• **Task objective**:
Exactly the lines below from the one with "- intros r e" up to and including the one with "[|exact Hrep]. set_solver." make up the answer, with nothing else added.

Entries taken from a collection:
Lemma obeys_reconcile fuel depth fresh ns release_name state_files bound checkout timeout :
  obeys (reconciles ns release_name state_files checkout)
    (reconcile_source_resources fuel depth fresh ns release_name state_files bound checkout timeout : IO unit).
Proof.
  pose proof (grows_reconciles ns release_name state_files checkout) as HP.
  assert (∀ A (m : IO A), only off_node m → obeys (reconciles ns release_name state_files checkout) m) as Hoff
    by (intros A m Hm; eapply obeys_only; [apply off_node_reconciles|done]).
  unfold reconcile_source_resources. destruct bound; cbn [negb]; [|apply obeys_ret].
  eapply obeys_seq; [apply Hoff; unfold get_object; apply only_bind; [by apply only_run|only_auto]|apply emits_get_object|].
  intros nsobj n0 [-> _]. apply obeys_pure_bind. intros cluster Hcl%text_at_Ok. cbv zeta.
  set (n0 := [(_, Output (Some nsobj))]).
  apply obeys_pure_bind. intros bindings Hbind. destruct bindings as [|b0 bs0] eqn:Eb; [apply obeys_ret|]. rewrite <-Eb in *. clear Eb.
  apply obeys_pure_bind. intros builds Hbuilds. apply obeys_pure_bind. intros tools _.
  assert (∀ A (m : IO A), only off_node m → obeys (λ r, reconciles ns release_name state_files checkout (r ++ n0)) m) as Hoff0
    by (intros A m Hm; eapply obeys_weaken; [|by apply Hoff]; intros r e; apply HP; set_solver).
  apply obeys_bind; [by apply grows_shift|by apply Hoff0, only_list|]. intros pods. apply obeys_pure_bind. intros found _.
  apply obeys_pure_bind. intros sockets _.
  enough (obeys (λ r, reconciles ns release_name state_files checkout (r ++ n0))
    (nodes ← list_resources ["nodes"] "";
     names ← pure (match sockets with [] => Ok [] | _ => outcome_map (λ n, v ← meta_index "name" n; as_text v) nodes end);
     let reached := foldl (λ d key, default_access d key tools) found (flat_map (λ n, (λ s, (n, s)) <$> sockets) names) in
     retained ← retained_images depth ns release_name builds;
     match retained with
     | None => mret tt
     | Some retained =>
         bindings ← pure (sorted_texts bindings);
         on_stores fuel fresh ns timeout reached bindings (λ key s,
           records ← pure (outcome_map (λ f : state_file, recorded (st_binding s) key.1 retained f.2) (state_files cluster));
           pin_records s (concat records) ;; _ ← release_except s retained; mret tt)
     end : IO unit)) as Hrest by (destruct found, sockets; [apply obeys_ret|exact Hrest..]).
  apply obeys_bind; [by apply grows_shift|by apply Hoff0, only_list|]. intros nodes. apply obeys_pure_bind. intros names _. cbv zeta.
  eapply obeys_seq; [apply Hoff0, off_node_retained|apply emits_retained|]. intros [retained|] n1 Hret; [|apply obeys_ret].
  apply obeys_pure_bind. intros texts Htexts.
  eapply (obeys_weaken (λ r e, unpins_kept ns texts retained r e ∧ pins_recorded ns texts retained (state_files cluster) r e)).
  - intros r e [Hrel Hpin]. assert (known_cluster ((r ++ n1) ++ n0) cluster) as Hk.
    { exists nsobj. split; [|done]. subst n0. set_solver. }
    split.
    + intros ns' pod image Hr. destruct (Hrel ns' pod image Hr) as (-> & Hun & binding & Hb & Hrep). split; [done|].
      exists cluster, builds, bindings, binding. split_and!; [done|done| |done|by eapply sorted_texts_elem|].
      * eapply growing_unselected; [|by eapply Hret]. set_solver.
      * eapply growing_reported; [|exact Hrep]. set_solver.
    + intros ns' pod binding image Hp. destruct (Hpin ns' pod binding image Hp) as (-> & Hb & Hun & node & f & k & digest & ? & ? & ? & Hpre).
      split; [done|]. split; [eapply growing_unclaimed; [|exact Hun]; set_solver|].
      exists cluster, bindings, node, retained, f, k, digest. split_and!; try done; [by eapply sorted_texts_elem|].
      eapply growing_present; [|exact Hpre]. set_solver.
  - apply obeys_stores.
    + intros e. apply growing_and; [apply grows_release_allowed|apply grows_pins_recorded].
    + intros r e He. split; [intros ns' pod image Hr; by apply off_node_releases in Hr
                            |intros ns' pod binding image Hp; by apply off_node_pins in Hp].
    + intros key s Hns Hb. by apply obeys_reconcile_store.
Qed.
(** [stop]: the Job to remove, from the receipt or found again *)
Definition stop_publisher (nm binding timeout : string) (metadata : option json) (uncertain : bool) : IO unit :=
  match metadata with
  | Some receipt => delete_owned "jobs" receipt timeout
  | None =>
      if negb uncertain then mret tt else
      current ← get_if_exists "job" nm ns;
      match current with
      | None => mret tt
      | Some current =>
          own ← pure (own_job binding (pr_claim_uid p) current);
          if negb own then mret tt else
          receipt ← pure (index "metadata" current);
          delete_owned "jobs" receipt timeout
      end
  end.

(** Create the Job: the metadata of the answer, or the failure and whether the Job may exist *)
Definition create_job (job : json) (nm timeout : string) (wait_for_slot : bool) (deadline : Q)
    : IO (json + exn * bool) :=
  forever fuel (λ _ : unit,
    cancelled ← attempt check_cancelled;
    match cancelled with
    | inr e => mret (inr (inr (e, false)))
    | inl _ =>
        t ← now;
        if Qle_bool deadline t
        then mret (inr (inr (DeploymentError ("application publication " +:+ ns +:+ "/" +:+ nm +:+ " exceeded its creation deadline"), false))) else
        created ← attempt (j ← run_json (CreateObject job); pure (index "metadata" j));
        match created with
        | inl metadata => mret (inr (inl metadata))
        | inr e =>
            if negb (already_exists e) then mret (inr (inr (e, true))) else
            if negb wait_for_slot then mret (inr (inr (e, false))) else
            t ← now;
            if Qle_bool deadline t
            then mret (inr (inr (DeploymentError ("application release operation " +:+ ns +:+ "/" +:+ nm +:+ " is occupied after " +:+ timeout), false)))
            else _ ← now; mret (inl tt)
        end
    end) tt.

(** What the exception and [finally] clauses do: the first failure cancels the operation,
    which stops the Job once already. *)
Definition with_stop {A} (m : IO A) (seconds : Z) (stop : IO unit) : IO A :=
  with_cleanup
    (try_except m (λ e, Some (if execution
                              then c ← ask (λ w, cancelled (length (trace w)));
                                   match c with
                                   | Some _ => throw e
                                   | None => cleanup_commands (Some e) stop ;; throw e
                                   end
                              else throw e)))
    (Ok seconds) stop.
Definition unrelated (f : observer → observer) : Prop :=
  ∀ o, o_service_uids (f o) = o_service_uids o ∧ o_known (f o) = o_known o ∧ o_gpu_samples (f o) = o_gpu_samples o.
Lemma stable_attribution_self f : unrelated f → stable attribution (on_self f : IO W unit).
Proof. intros Hf. apply stable_on_self. intros w Hw. destruct (Hf (self w)) as (? & ? & ?). by apply (attribution_grow [] w). Qed.
Lemma stable_attribution_run c : stable attribution (run c : IO W _).
Proof. apply stable_run. intros w r c' Hw. by apply (attribution_grow [(c, r)] w). Qed.
Lemma stable_attribution_now : stable attribution (now : IO W Q).
Proof. apply stable_now. intros w m Hw. by apply (attribution_grow [] w). Qed.
Lemma stable_selecting_now services : stable (selecting services) (now : IO W Q).
Proof. apply stable_now. intros w m Hw. by apply (selecting_grow services [] w). Qed.
Lemma stable_selecting_run services c : stable (selecting services) (run c : IO W _).
Proof. apply stable_run. intros w r c' Hw. by apply (selecting_grow services [(c, r)] w). Qed.
(** The value of a text of digits. *)
Lemma digits_all_bound (base : Z) (s : string) (acc : Z) (flag : bool)
    (v : Z) :
  0 < base -> 0 <= acc ->
  Radix.digits_all base acc flag s = Some v ->
  0 <= v < (acc + 1) * base ^ Z.of_nat (String.length s).
Proof.
  intros Hbase. revert acc flag.
  induction s as [|c s IH]; intros acc flag Hacc; simpl.
  - destruct flag; [|done]. intros [= <-]. lia.
  - rewrite Nat2Z.inj_succ, Z.pow_succ_r by lia.
    assert (Hpow : 0 < base ^ Z.of_nat (String.length s))
      by (apply Z.pow_pos_nonneg; lia).
    destruct (Radix.digit_value c) as [d|] eqn:Hd.
    + assert (Hrange : 0 <= d).
      { unfold Radix.digit_value in Hd.
        repeat (match type of Hd with
                | (if ?b then _ else _) = _ => destruct b eqn:?
                end); [| | |done]; injection Hd as <-; lia. }
      destruct (Z.ltb_spec d base); [|done].
      intros Hv. apply IH in Hv; [|nia]. nia.
    + destruct (Num.is_underscore c && flag); [|done].
      intros Hv. apply IH in Hv; [|lia]. nia.
Qed.

Lemma rstrip_all_kept (p : ascii -> bool) (s : string) :
  all_chars (fun c => negb (p c)) s = true -> Str.rstrip p s = s.
Proof.
  induction s as [|c s IH]; [done|]. simpl.
  intros [Hc Hs]%andb_prop. rewrite (IH Hs).
  destruct s; [|done]. by destruct (p c).
Qed.

Lemma strip_all_kept (p : ascii -> bool) (s : string) :
  all_chars (fun c => negb (p c)) s = true -> Str.strip p s = s.
Proof.
  intros H. unfold Str.strip.
  assert (Hl : Str.lstrip p s = s).
  { destruct s as [|c s]; [done|]. simpl in *.
    apply andb_prop in H as [Hc _]. by destruct (p c). }
  rewrite Hl. by apply rstrip_all_kept.
Qed.

Lemma all_chars_impl (p q : ascii -> bool) (s : string) :
  (forall c, p c = true -> q c = true) ->
  all_chars p s = true -> all_chars q s = true.
Proof.
  intros Hpq. induction s as [|c s IH]; [done|]. simpl.
  intros [Hc Hs]%andb_prop. by rewrite (Hpq c Hc), IH.
Qed.

Lemma is_hexdigit_plain (c : ascii) :
  CdromTable.is_hexdigit c = true ->
  Radix.is_int_space c = false /\ c <> "+"%char /\ c <> "-"%char /\
  Str.lower_char c <> "x"%char.
Proof.
  unfold CdromTable.is_hexdigit, Radix.is_int_space.
  destruct c as [[] [] [] [] [] [] [] []]; by vm_compute.
Qed.

(** A text of hexadecimal digits is read as it stands. *)
Lemma int16_hex_text (uuid : string) :
  hex_text uuid = true ->
  Radix.int 16 uuid = opt_or ValueError (Radix.digits_all 16 0 false uuid).
Proof.
  intros H. unfold Radix.int. rewrite strip_all_kept.
  2:{ apply (all_chars_impl CdromTable.is_hexdigit); [|done].
      intros c Hc. by destruct (is_hexdigit_plain c Hc) as [-> _]. }
  destruct uuid as [|c uuid]; [done|].
  simpl in H. apply andb_prop in H as [Hc H].
  destruct (is_hexdigit_plain c Hc) as (_ & Hplus & Hminus & _).
  assert (Hu : Radix.unsigned 16 (String c uuid)
               = Radix.digits_all 16 0 false (String c uuid)).
  { unfold Radix.unsigned. destruct uuid as [|x r].
    - by destruct c as [[] [] [] [] [] [] [] []].
    - simpl in H. apply andb_prop in H as [Hx _].
      destruct (is_hexdigit_plain x Hx) as (_ & _ & _ & Hx1).
      apply Ascii.eqb_neq in Hx1.
      change (Radix.prefix_letter 16) with "x"%char. rewrite Hx1.
      by destruct c as [[] [] [] [] [] [] [] []]. }
  rewrite <- Hu. clear Hu.
  destruct c as [[] [] [] [] [] [] [] []]; done.
Qed.
Lemma steady_bind :
  forall A B (m : M A) (k : A -> M B),
    steady R m -> (forall a, steady R (k a)) -> steady R (bind m k).
Proof.
  intros A B m k Hm Hk e. unfold bind.
  specialize (Hm e). destruct (m e) as [[a|x] e']; simpl in *.
  - eapply R_trans; [exact Hm | apply Hk].
  - exact Hm.
Qed.

Lemma steady_for_each :
  forall A (body : A -> M unit) l,
    (forall x, steady R (body x)) -> steady R (for_each l body).
Proof.
  intros A body l H. induction l as [|x l IH]; simpl.
  - apply steady_ret.
  - apply steady_bind; auto.
Qed.

Lemma steady_fold_each :
  forall A B (body : B -> A -> M B) l acc,
    (forall acc x, steady R (body acc x)) -> steady R (fold_each l acc body).
Proof.
  intros A B body l. induction l as [|x l IH]; intros acc H; simpl.
  - apply steady_ret.
  - apply steady_bind; auto.
Qed.

Lemma steady_step_var : forall k, steady R (step_var k).
Proof.
  intros k e. unfold step_var.
  destruct (PyDict.get pair_eqb k (step_vars e)); apply R_refl.
Qed.

Lemma steady_process_elements : steady R process_elements.
Proof.
  intros e. unfold process_elements. destruct (rec_data e); apply R_refl.
Qed.
End Steady.

Lemma keeps_refl : forall X (f : engine -> X) e, keeps f e e.
Proof. reflexivity. Qed.

Lemma keeps_trans :
  forall X (f : engine -> X) a b c, keeps f a b -> keeps f b c -> keeps f a c.
Proof. unfold keeps. intros. congruence. Qed.

Lemma grows_refl : forall e, grows e e.
Proof. intro e. apply incl_refl. Qed.

Lemma grows_trans : forall a b c, grows a b -> grows b c -> grows a c.
Proof. unfold grows. intros a b c H1 H2. eapply incl_tran; eauto. Qed.

(** Breaks a method body down to its updates. *)
Ltac steady_step Rrefl Rtrans :=
  lazymatch goal with
  | |- steady _ (ret _) => apply (steady_ret _ Rrefl)
  | |- steady _ (read _) => apply (steady_read _ Rrefl)
  | |- steady _ (lift _) => apply (steady_lift _ Rrefl)
  | |- steady _ (step_var _) => apply (steady_step_var _ Rrefl)
  | |- steady _ process_elements => apply (steady_process_elements _ Rrefl)
  | |- steady _ (bind _ _) => apply (steady_bind _ Rtrans)
  | |- steady _ (for_each _ _) => apply (steady_for_each _ Rrefl Rtrans)
  | |- steady _ (fold_each _ _ _) => apply (steady_fold_each _ Rrefl Rtrans)
  | |- steady _ (update _) => apply steady_update
  | |- steady _ (match ?x with _ => _ end) => destruct x
  | |- forall _, _ => intro
  end.

Ltac steady_keeps :=
  repeat first
    [ steady_step (@keeps_refl) (@keeps_trans)
    | progress unfold solver_add, neighbour_vars, require_one_of
    | reflexivity ].

Ltac steady_grows :=
  repeat first
    [ steady_step grows_refl grows_trans
    | progress unfold solver_add, neighbour_vars, require_one_of
    | (unfold grows; simpl; first [apply incl_refl | apply incl_appl, incl_refl]) ].

Section Frames.
Variable lower : str -> str.
Variable check : Z3.optimize -> option Z3.model.

Lemma handle_feed_mode_grows :
  forall sid ids, steady grows (handle_feed_mode sid ids).
Proof. intros. unfold handle_feed_mode. steady_grows. Qed.

Lemma handle_discharge_mode_grows :
  forall sid ids, steady grows (handle_discharge_mode sid ids).
Proof. intros. unfold handle_discharge_mode. steady_grows. Qed.

Lemma handle_transfer_mode_grows :
  forall sid ids, steady grows (handle_transfer_mode sid ids).
Proof. intros. unfold handle_transfer_mode. steady_grows. Qed.

Lemma build_transport_grows :
  forall st, steady grows (build_transport lower st).
Proof.
  intros. unfold build_transport.
  destruct (str_in _ _); [|steady_grows].
  destruct (transport_mode st) as [[| |]|]; steady_grows.
  - apply handle_feed_mode_grows.
  - apply handle_discharge_mode_grows.
  - apply handle_transfer_mode_grows.
Qed.

Lemma set_objective_grows : steady grows set_objective.
Proof. unfold set_objective. steady_grows. Qed.
End Frames.

(* ------------------------------------------------------------------ *)
(** * Constraint model builder *)

Lemma pairs_nth :
  forall A (l : list A) i j a b,
    i < j -> nth_error l i = Some a -> nth_error l j = Some b ->
    In (a, b) (pairs l).
Proof.
  intros A l. induction l as [|x l IH]; intros i j a b Hlt Hi Hj.
  - destruct i; discriminate.
  - simpl. apply in_or_app. destruct j as [|j]; [lia|]. simpl in Hj.
    destruct i as [|i]; simpl in Hi.
    + injection Hi as <-. left. apply in_map. eapply nth_error_In; eauto.
    + right. apply (IH i j); auto. lia.
Qed.

Section Builder.
Variable lower : str -> str.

• **Response for this exercise**:
  - intros r e [Hrel Hpin]. assert (known_cluster ((r ++ n1) ++ n0) cluster) as Hk.
    { exists nsobj. split; [|done]. subst n0. set_solver. }
    split.
    + intros ns' pod image Hr. destruct (Hrel ns' pod image Hr) as (-> & Hun & binding & Hb & Hrep). split; [done|].
      exists cluster, builds, bindings, binding. split_and!; [done|done| |done|by eapply sorted_texts_elem|].
      * eapply growing_unselected; [|by eapply Hret]. set_solver.
      * eapply growing_reported; [|exact Hrep]. set_solver.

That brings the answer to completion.